After spending the past couple of months teasing us with inscrutable artwork, in addition to an outstanding performance on Saturday Night Live, One Direction’s most proficient vocalist has unveiled his eponymous full-length. Harry Styles effectually straddles the line between do-it-yourself production qualities and cock rock. Styles’ big-budget debut unceasingly seesaws between sounding like a big budget major label release and an intimate indie music style recording, thanks no doubt to Styles’ studio collaborator, American producer-songwriter Jeff Bhasker. Regardless of the fact that none of the album’s other nine tracks are as urgently alluring as the album's six minute, Pink Floyd-esque lead single "Sign of the Times," Harry Styles is a substantially solid effort from beginning to end.

While some critics have described Styles’ debut as encompassing the entire history of Britpop, that description goes a bit too far, although it clearly demonstrates Styles is heavily influenced by some of the greatest artists that have been exported from across the pond. There are hints of Bowie and The Beatles, but “Carolina” sounds as if it could’ve been an outtake from Beck’s Odelay sessions. On “Sweet Creature,” Styles invokes John Mayer channeling Ed Sheeran, while “Two Ghosts” recalls the melody of Lady Gaga’s “You and I.” Then there’s “Only Angel,” which deceitfully begins as a Coldplay style ballad before unpredictably turning into a Rolling Stones style rocker replete with Jagger-like pretensions. Then there's the sauntering, R&B flavored “Woman,” which despite its Lennon-like title, actually conjures memories of mid-seventies-era Elton John, rather than the aforementioned former Beatle.
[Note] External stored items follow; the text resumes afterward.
(* ===== verification/SignInRules.v ===== *)
(** * Who a request is from, and who stays signed in

    Theorems about every run of the programs of SignIn and Login: which
    requests a handler behind [authenticated] is reached by, when the
    re-check of a directory signs someone out and what that leaves, and what
    a failure of the database tells a browser. *)
From S2P Require Import Prelude GoTime Tenancy Text Keys Hosting Egress Secret Control Principals Accounts SignIn Login.
Open Scope go_scope.

Abbreviation history := (list (event (R := answer))).

Section rules.
Context `{Unicode} `{Folding} `{SHA256} `{GCM} `{Addresses} `{Dialing} `{Web}.
Context (opts : Options).

Abbreviation follows h p Q := (always (λ _ _, True) h p Q).

(** ** The person a credential is of *)

(** The row [v] a request acts as, from the row [u] its credential found: the
    same person in the same organisation, with the role of the row, or the one
    the request's own re-check of the directory gave it. *)
Definition acts_as (h : history) (u v : User) : Prop :=
  U_ID v = U_ID u ∧ U_ExternalID v = U_ExternalID u ∧ U_OrgID v = U_OrgID u ∧ U_Email v = U_Email u ∧
  (U_Role v = U_Role u ∨ answered (R := answer) (Db_SetUserRole (U_OrgID u) (U_ID u) (U_Role v)) None ∈ h).

(** The requests that are from somebody. *)
Inductive identified (r : request) (h : history) : Principal → Prop :=
  | key_holder k : FromHeader (Authorization r) = Some k → matchesOperatorKey opts k = true →
      identified r h (bare MethodOperatorKey RoleOperator)
  | session_holder value csrf created u d v : FromHeader (Authorization r) = None → c_session r = Some value → value ≠ "" →
      answered (R := answer) (Db_LookupSession (Hash value)) (inr (csrf, created, u, d)) ∈ h → acts_as h u v →
      identified r h ((principalOf MethodSession v (Hash value)) <| CSRF := csrf |> <| SignedInAt := created |>)
  | token_holder token u d v w : FromHeader (Authorization r) = Some token → has_prefix token CLITokenPrefix = true →
      answered (R := answer) (Db_LookupCLIToken (Hash token)) (inr (u, d)) ∈ h → acts_as h u v →
      w = v ∨ answered (R := answer) (Db_UserInOrg (U_ExternalID u) (r_query r "org_id")) (inr w) ∈ h →
      identified r h (principalOf MethodCLI w (Hash token)).

(** A state-changing request on a cookie carries the session's token. *)
Definition csrf_carried (r : request) (p : Principal) : Prop :=
  Via p = MethodSession → safeMethod (r_Method r) = false → X_CSRF_Token r = CSRF p.

Lemma acts_as_refl h u : acts_as h u u.
Proof. repeat split. by left. Qed.

Lemma acts_as_more h l u v : acts_as h u v → acts_as (h ++ l) u v.
Proof. intros (?&?&?&?&Hr). repeat split; try done. destruct Hr; [by left|right]. apply elem_of_app. by left. Qed.

Lemma last_of (h : history) e : e ∈ h ++ [e].
Proof. apply elem_of_app. right. by left. Qed.

(** A program of which nothing matters. *)
Lemma follows_any {A} h (p : prog answer A) (Q : history → A → Prop) : (∀ h a, Q h a) → follows h p Q.
Proof. intros HQ. revert h. induction p as [a|c k IH]; intros h; [apply HQ|]. split; [done|]. intros x. apply IH. Qed.

Lemma follows_then {A B} h (p : prog answer A) (f : A → prog answer B) Q :
  (∀ l a, follows (h ++ l) (f a) Q) → follows h (p ≫= f) Q.
Proof. intros Hf. apply (always_cut _ _ _ _ (λ _ _, True)); [by apply follows_any|]. auto. Qed.

Lemma always_conj {A} (ok1 ok2 : history → call → Prop) h (p : prog answer A) Q1 Q2 :
  always ok1 h p Q1 → always ok2 h p Q2 → always ok2 h p (λ h a, Q1 h a ∧ Q2 h a).
Proof. induction p as [a|c k IH] in h |- *; [done|]. intros (_ & H1k) (Hc & H2k). split; [done|]. intros x. by apply IH. Qed.

Lemma syncRole_acts h u role :
  follows h (syncRole opts u role) (λ h' v, match v with inr v => acts_as h' u v | inl _ => True end).
Proof.
  unfold syncRole. destruct (roleAtSignIn _ _ _) as [want change]. destruct (negb change); [apply acts_as_refl|].
  apply follows_then. intros l [e|[w|]]; [exact I| |apply acts_as_refl].
  apply always_ask; [exact I|]. intros [e|]; [exact I|]. repeat split. right. apply last_of.
Qed.

Lemma applyIdentity_acts h p u i : follows h (applyIdentity opts p u i) (λ h' '(v, ok), acts_as h' u v ∧ ok = true).
Proof.
  unfold applyIdentity. cbv zeta. apply (always_cut _ _ _ _ (λ h' v, acts_as h' u v ∧ U_Role v = U_Role u)).
  { case_bool_decide; [by split; [apply acts_as_refl|]|]. apply always_ask; [exact I|]. intros [e|]; (split; [|done]); repeat split; by left. }
  intros l v (Hv & Hrole). eapply always_cut; [apply syncRole_acts|]. cbv beta. intros l2 [e|w] Hw; [split; [by apply acts_as_more|done]|].
  apply follows_then. intros l3 _. apply follows_then. intros l4 _. split; [|done]. do 2 apply acts_as_more.
  destruct Hv as (Hi&He&Ho&Hm&_), Hw as (Hi2&He2&Ho2&Hm2&Hr2). repeat split; try congruence.
  rewrite <- Hrole, <- Hi, <- Ho. exact Hr2.
Qed.

Lemma checkDirectory_acts h u d : follows h (checkDirectory opts u d) (λ h' '(v, _), acts_as h' u v).
Proof.
  pose proof (λ h, acts_as_refl h u) as Hrefl. unfold checkDirectory. apply always_ask; [exact I|]. intros now.
  destruct (negb _); [apply Hrefl|]. destruct (directoryOf _ _) as [p|]; [|apply Hrefl]. apply always_ask; [exact I|].
  intros [e|[sealed|]]; [apply Hrefl| |apply Hrefl]. destruct (Open _ _ _) as [e|token].
  { apply follows_then. intros l kept. apply Hrefl. }
  apply always_ask; [exact I|]. intros [e|(i & fresh)]; [apply follows_then; intros l kept; apply Hrefl|].
  destruct (fresh && _); [apply follows_then; intros l kept; apply Hrefl|]. apply follows_then. intros l sealed'.
  apply always_ask; [exact I|]. intros recorded. destruct (negb fresh); [apply Hrefl|].
  eapply always_mono; [|apply applyIdentity_acts]. intros h' (v & ok) (Hv & _). exact Hv.
Qed.

Lemma principal_identified h r : follows h (principal opts r) (λ h' p, match p with Some p => identified r h' p | None => True end).
Proof.
  unfold principal. destruct (FromHeader _) as [token|] eqn:Hf.
  - destruct (matchesOperatorKey _ _) eqn:Hm; [by eapply key_holder|]. destruct (has_prefix _ _) eqn:Hp; [|exact I].
    unfold cliPrincipal. cbv zeta. apply always_ask; [exact I|]. intros [e|(u & d)]; [exact I|].
    eapply always_cut; [apply checkDirectory_acts|]. cbv beta. intros l [v ok] Hv. destruct (negb ok); [exact I|].
    match goal with |- always _ ?h1 _ _ => assert (answered (R := answer) (Db_LookupCLIToken (Hash token)) (inr (u, d)) ∈ h1) as Hin end.
    { apply elem_of_app. left. apply last_of. }
    unfold rowInRequestedOrg. cbv zeta. destruct (_ || _); [eapply token_holder; eauto|].
    apply always_bind, always_ask; [exact I|]. intros other.
    assert (∀ w, w = v ∨ other = inr w → identified r (((h ++ [answered (R := answer) (Db_LookupCLIToken (Hash token)) (inr (u, d))]) ++ l) ++
      [answered (R := answer) (Db_UserInOrg (U_ExternalID v) (r_query r "org_id")) other]) (principalOf MethodCLI w (Hash token))) as Hid.
    { intros w Hw. eapply token_holder; [done|done|apply elem_of_app; left; exact Hin|by apply acts_as_more|].
      destruct Hw as [->| ->]; [by left|right]. destruct Hv as (_ & He & _). rewrite <- He. apply last_of. }
    destruct other as [[]|w]; first [exact I|apply Hid; auto].
  - unfold sessionPrincipal. destruct (c_session r) as [value|] eqn:Hc; [|exact I]. case_bool_decide as Hne; [exact I|]. cbv zeta.
    apply always_ask; [exact I|]. intros [e|[[[csrf created] u] d]]; [exact I|].
    eapply always_cut; [apply checkDirectory_acts|]. cbv beta. intros l [v ok] Hv. destruct ok; [|exact I].
    eapply session_holder; [done..| |done]. apply elem_of_app. left. apply last_of.
Qed.
Lemma weigh_spec l n classify high :
  (∀ j, (j < n)%nat → weight (weigh Exp l n classify high).1 j == mass l classify high j) ∧
  (weigh Exp l n classify high).2 == mass_below l n classify high.
Proof.
  unfold weigh.
  assert (∀ ws total, length ws = n →
    let r := foldl (λ '(weights, total) '(token, logprob),
      match classify token with
      | Some i => if (n <=? i)%nat then (weights, total)
          else let w := Exp (num_sub logprob high) in
            (alter (λ v, num_add v w) i weights, num_add total w)
      | None => (weights, total) end) (ws, total) l in
    (∀ j, (j < n)%nat → weight r.1 j == weight ws j + mass l classify high j) ∧
    r.2 == total + mass_below l n classify high) as Hw.
  { induction l as [|[token lp] l IH]; intros ws total Hl; cbn [foldl mass mass_below foldr].
    - split; [intros; simpl; lra|simpl; lra].
    - destruct (classify token) as [i|].
      + destruct (n <=? i)%nat eqn:Hn.
        * apply Nat.leb_le in Hn. destruct (IH ws total Hl) as [H1 H2]. split.
          -- intros j Hj. rewrite (H1 j Hj), bool_decide_eq_false_2 by (intros [= ->]; lia).
             unfold mass. lra.
          -- rewrite H2, (proj2 (Nat.ltb_ge i n)) by done. unfold mass_below. lra.
        * apply Nat.leb_gt in Hn.
          destruct (IH (alter (λ v, num_add v (Exp (num_sub lp high))) i ws)
            (num_add total (Exp (num_sub lp high)))) as [H1 H2]; [by rewrite length_alter|]. split.
          -- intros j Hj. rewrite (H1 j Hj), weight_alter by (by rewrite Hl). unfold mass. simpl num_sub.
             destruct (decide (i = j)) as [->|Hij].
             ++ rewrite bool_decide_eq_true_2 by done. lra.
             ++ rewrite bool_decide_eq_false_2 by congruence. lra.
          -- rewrite H2, (proj2 (Nat.ltb_lt i n)) by done. simpl. unfold mass_below. lra.
      + destruct (IH ws total Hl) as [H1 H2]. split.
        * intros j Hj. rewrite (H1 j Hj), bool_decide_eq_false_2 by done. unfold mass. lra.
        * rewrite H2. unfold mass_below. lra. }
  destruct (Hw (repeat (of_Z 0) n) (of_Z 0)) as [H1 H2]; [apply repeat_length|]. split.
  - intros j Hj. rewrite (H1 j Hj). unfold weight.
    rewrite lookup_repeat by done. cbn [default from_option id of_Z Num_Q]. unfold inject_Z. lra.
  - rewrite H2. cbn [of_Z Num_Q]. unfold inject_Z. lra.
Qed.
Although Harry Styles won't stop Directioners from wondering if and when the notorious boy band will reunite, it certainly affirms Styles has the goods to become a major solo star. It's also utterly refreshing to hear a young artist embrace the use of organic elements such as strings, guitar, and choir instead of opting for the exhausted generic sounding beat-driven production gimmicks currently permeating the musical landscape.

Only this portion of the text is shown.